Does Let's Encrypt offer intermediate certificates?


#1

I work for a small business that’s getting big enough to justify an internal PKI. I already have one built using Microsoft Active Directory Certificate Services (for it’s integration into the rest of the AD infrastructure). This system is seamless if a given device is joined to Active Directory, but non-domain-joined devices don’t receive the root certificate generated by the internal CA.

I’d like to solve this by switching our intermediate CA to a publicly recognized root, but this means getting an intermediate certificate capable of issuing it’s own certs. Several of the major certificate providers offer variations on this under various brands… and they’re perfectly happy to take payments in organs and limbs.

I’m wondering if it’s possible to do this through Let’s Encrypt. The domain is a public domain, so there’s no conflict there.


#2

Hi @longwing,

Unfortunately it isn’t. We aren’t able to provide this service. We strictly issue end-entity leaf certificates and can’t provide intermediates/sub CAs.


#3

Bear in mind that as a Registration Authority (sub-CA allowed to issue for specific domains), I believe you also become subject to auditing requirements. It’s a costly venture, and usually only used by large organizations.


#4

I wonder if there’s an easier path with a name-constrained intermediate; I don’t know how that affects the auditing requirements. I thought that there was once an option involving name constraints that was much less rigorous in some regard, but I don’t know if that still exists.

https://duckduckgo.com/?q=pki+nameconstraint

Anyway, maybe you could ask a commercial CA and/or PKI consultant about this option. Ideally it would lead to less stringent audit requirements than an unconstrained public CA. (Individual X.509 extensions can be marked as Critical which means that a client that doesn’t understand the semantics of the extension should reject the certificate, whereas for a Not Critical extension a client that doesn’t understand the extension may still accept the certificate. So the name constraint is normally always set as a Critical extension so that software that doesn’t understand the restriction simply can’t use those certificates at all… but I think all recent browsers do understand it.)

… actually, we have a forum thread from 2016 about this topic

which says that at least at that time, Comodo offered this service commercially.


#5

We’re currently trading emails with commercial CAs regarding this. I had hoped that Let’s Encrypt would have an option for it so we could avoid a commercial CA.

I’m trying to clear cert errors off of internal websites, mostly for various appliances. On the one hand, it’s such a small task, on the other hand, it’s a headache and a half. Our internal CA solves 95% of the problem. As long as the client machine is domain-joined, they get the root certificate from the internal CA and everything is fine. However, there are edge-cases. Some devices won’t accept the cert because they don’t trust the root. Some clients aren’t domain joined, and tracking manual certificate installs is a logistics issue.

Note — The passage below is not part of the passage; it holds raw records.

(* ===== verification/AdmissionWitnesses.v ===== *)
(** * Admissions at work

    A concrete history of intake on the concrete platform: a delivery is accepted,
    its interpretation is projected and stored, a reviewer admits the candidate and
    it is promoted, against a rival promotion and again as a replay; a departure
    request is bridged.  Each witness applies one theorem of intake or admission to
    this history. *)

From stdpp Require Import base gmap strings list relations.
From Stdlib Require Import ZArith Lia.
From S2P Require Import Prelude Python CPython Uuid Store Domain Policy Authority FactAcquisition Access Lifecycle Obligations.
From S2P Require Import PolicyPlane Financial Persistence Transactions Governance Machine Outbox UnitOfWork Intake IntakeSafety.
From S2P Require Import Api Execution CaseFlow OffboardingEngine Admission AdmissionBridge AdmissionSafety BridgeSafety IntakeApi.
From S2P Require Import Scenario ServiceWitnesses.

Open Scope Z_scope.

#[local] Existing Instance v_tokens.

(** ** The deployment *)

Definition str_field (values : pydict) (key : string) : option string :=
  match dict_get values key with VStr s => Some s | _ => None end.
Definition strs_field (values : pydict) (key : string) : list string :=
  match dict_get values key with VList l => omap (fun v => match v with VStr s => Some s | _ => None end) l | _ => [] end.
(** C10: a page with text whose last line has no "/" raises nothing, and its
    label is the whole last line. Such a page is entered into the page table
    under that line: when the first loop returns, the table holds under the
    key [last_line] the number of a page at or after this one whose label
    is [last_line]; and when [organize_file] returns, its output file holds
    exactly one page labelled [last_line], the last page of the source
    document with that label. *)
Theorem C10_no_slash_label_is_whole_last_line
    (pdf : PdfFileReader) (i : nat) (page : Page) (lines : list str) (last_line : str) :
  pdf !! i = Some page →
  splitlines (extractText page) = lines ++ [last_line] →
  SLASH ∉ last_line →
  get_real_page_num pdf i = Ok last_line ∧
  (∀ (logger : Logger.t) (line : Z) (file_name : str) (w w1 : world)
     (pages : OrderedDict.t str nat),
     collect_pages logger pdf line file_name (length pdf) (seq 0 (length pdf)) 0
       OrderedDict.empty w = (Ok pages, w1) →
     ∃ (j : nat) (kept : Page),
       OrderedDict.get pages last_line = Some j ∧
       (i ≤ j)%nat ∧ pdf !! j = Some kept ∧ page_label kept = Ok last_line) ∧
  (∀ (format_reduction : nat → nat → str) (logger : Logger.t) (line : Z)
     (file_name directory output : str) (w w' : world),
     files w !! path_join directory file_name = Some pdf →
     organize_file format_reduction logger (line, file_name, directory, output) w
       = (Ok (), w') →
     ∃ (before after : list Page) (j : nat) (kept : Page),
       files w' !! path_join output file_name = Some (before ++ kept :: after) ∧
       page_label kept = Ok last_line ∧
       (∀ other, other ∈ before ++ after → page_label other ≠ Ok last_line) ∧
       (i ≤ j)%nat ∧ pdf !! j = Some kept ∧
       (∀ j' later, (j < j')%nat → pdf !! j' = Some later →
                    page_label later ≠ Ok last_line)).
Proof.
  intros Hpage Hlines Hslash.
  assert (page_label page = Ok last_line) as Hlabel.
  { destruct (page_label_last_line _ _ _ Hlines) as (r & -> & Hr).
    by rewrite (before_first_absent _ _ _ Hslash Hr). }
  split_and!.
  - by rewrite (get_real_page_num_page _ _ _ Hpage).
  - intros logger line file_name w w1 pages Hcollect.
    destruct (collect_pages_inv _ _ _ _ _ _ _ _ _ _ _ Hcollect) as (labels & Hall & ->).
    apply labels_by_page in Hall.
    pose proof (Forall2_length _ _ _ Hall) as Hlen.
    destruct (Forall2_lookup_l _ _ _ _ _ Hall Hpage) as (label & Hi & Hlabel').
    assert (label = last_line) as -> by congruence.
    destruct (zip_last_occurrence labels (seq 0 (length pdf)) i last_line)
      as (l1 & j & l2 & Hzip & Hl2 & Hj & Hij & _);
      [by rewrite length_seq|done|].
    apply lookup_seq in Hj as [Hj Hlt]. simpl in Hj. subst j.
    destruct (lookup_lt_is_Some_2 pdf (length l1) Hlt) as [kept Hkept].
    exists (length l1), kept. split_and!; [|done|done|].
    + fold (page_table (zip labels (seq 0 (length pdf)))). rewrite Hzip.
      by apply page_table_get_last.
    + assert (zip labels (seq 0 (length pdf)) !! length l1
              = Some (last_line, length l1)) as Hz
        by (rewrite Hzip; apply list_lookup_middle; done).
      apply lookup_zip_with_Some in Hz as (k' & v' & [= <- <-] & Hk' & _).
      by apply (Forall2_lookup_lr _ _ _ _ _ _ Hall Hkept Hk').
  - intros format_reduction logger line file_name directory output w w' Hfile Hrun.
    destruct (organize_file_ok_inv _ _ _ _ _ _ _ _ _ Hrun Hfile)
      as (labels & _ & Hall & ->).
    pose proof (Forall2_length _ _ _ Hall) as Hlen.
    destruct (Forall2_lookup_l _ _ _ _ _ Hall Hpage) as (label & Hi & Hlabel').
    assert (label = last_line) as -> by congruence.
    destruct (zip_last_occurrence labels pdf i last_line)
      as (l1 & kept & l2 & Hzip & Hl2 & Hkept & Hij & Hlater); [done|done|].
    pose proof (page_table_last l1 last_line kept l2 Hl2) as Hin.
    rewrite <- Hzip in Hin.
    pose proof (page_table_NoDup (zip labels pdf)) as Hnd.
    assert (∀ k p, (k, p) ∈ page_table (zip labels pdf) → page_label p = Ok k)
      as Hentries.
    { intros k p Hkp%page_table_subseteq. by eapply zip_labels_elem. }
    apply list_elem_of_split in Hin as (d1 & d2 & Hd).
    exists d1.*2, d2.*2, (length l1), kept.
    split_and!; [| | |done|done|].
    + rewrite lookup_insert_eq. unfold reorder, OrderedDict.items.
      by rewrite Hd, fmap_app.
    + eapply Hentries. rewrite Hd. apply elem_of_app. right. left.
    + rewrite Hd, fmap_app in Hnd. csimpl in Hnd.
      apply NoDup_app in Hnd as (_ & Hd1 & [Hd2 _]%NoDup_cons).
      intros other Hother.
      assert (∃ k, (k, other) ∈ page_table (zip labels pdf) ∧ k ≠ last_line)
        as (k & Hk & Hne).
      { rewrite Hd.
        apply elem_of_app in Hother as [Hother|Hother];
          apply list_elem_of_fmap in Hother as ([k p] & -> & Hkp); exists k; simpl.
        - split; [apply elem_of_app; by left|]. intros ->.
          apply (Hd1 last_line); [by apply (list_elem_of_fmap_2 fst) in Hkp|left].
        - split; [apply elem_of_app; right; by right|]. intros ->.
          apply Hd2. by apply (list_elem_of_fmap_2 fst) in Hkp. }
      rewrite (Hentries _ _ Hk). congruence.
    + intros j' later Hj' Hlater'.
      destruct (Forall2_lookup_l _ _ _ _ _ Hall Hlater') as (k' & Hk' & ->).
      intros [= ->]. by apply (Hlater j' last_line).
Qed.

Thus I’m trading emails with sales reps about licencing fees and wishing there was a better way around the whole problem.


#6

IdenTrust hasn’t granted Let’s Encrypt the authority to do this. If you look at the Let’s Encrypt Authority X3 intermediate certificate, its basicConstraints section says

Critical
Is a Certificate Authority
Maximum number of intermediate CAs: 0

That means that Let’s Encrypt is not allowed to nominate new CAs via the IdenTrust chain of trust at all.

ISRG could conceivably do this with the new ISRG root instead, but

  • at a cost in device compatibility
  • at a cost in audit complexity
  • probably at a cost in staff time and effort due to the greater amount of damage that a misissued intermediate certificate can do, and the greater risk if one isn’t revoked when an underlying domain expires

It’s not necessarily a bad idea but Let’s Encrypt’s current economic model works because the marginal cost of issuing a new DV certificate with the current infrastructure is very, very, very low, while the marginal cost of issuing a new path-constrained intermediate from the ISRG root would be much higher than “very low”. To start with, it couldn’t be done automatically at all on the current infrastructure because the ISRG root isn’t online and it requires a manual activity involving human effort to generate new intermediates.

So while I’m sorry that you may end up having to pay for this, I think it’s also true that Let’s Encrypt isn’t set up to be able to do this without charging for the service (or, for that matter, even with changing for the service). The infrastructural changes required to do that would be fairly large and so it probably won’t happen quickly, but it’s an interesting topic to keep in mind for the long term.


#7

Yeah, it was solidly in the category of “figured I’d ask”, on the off chance it was possible.


#8

This topic was automatically closed 30 days after the last reply. New replies are no longer allowed.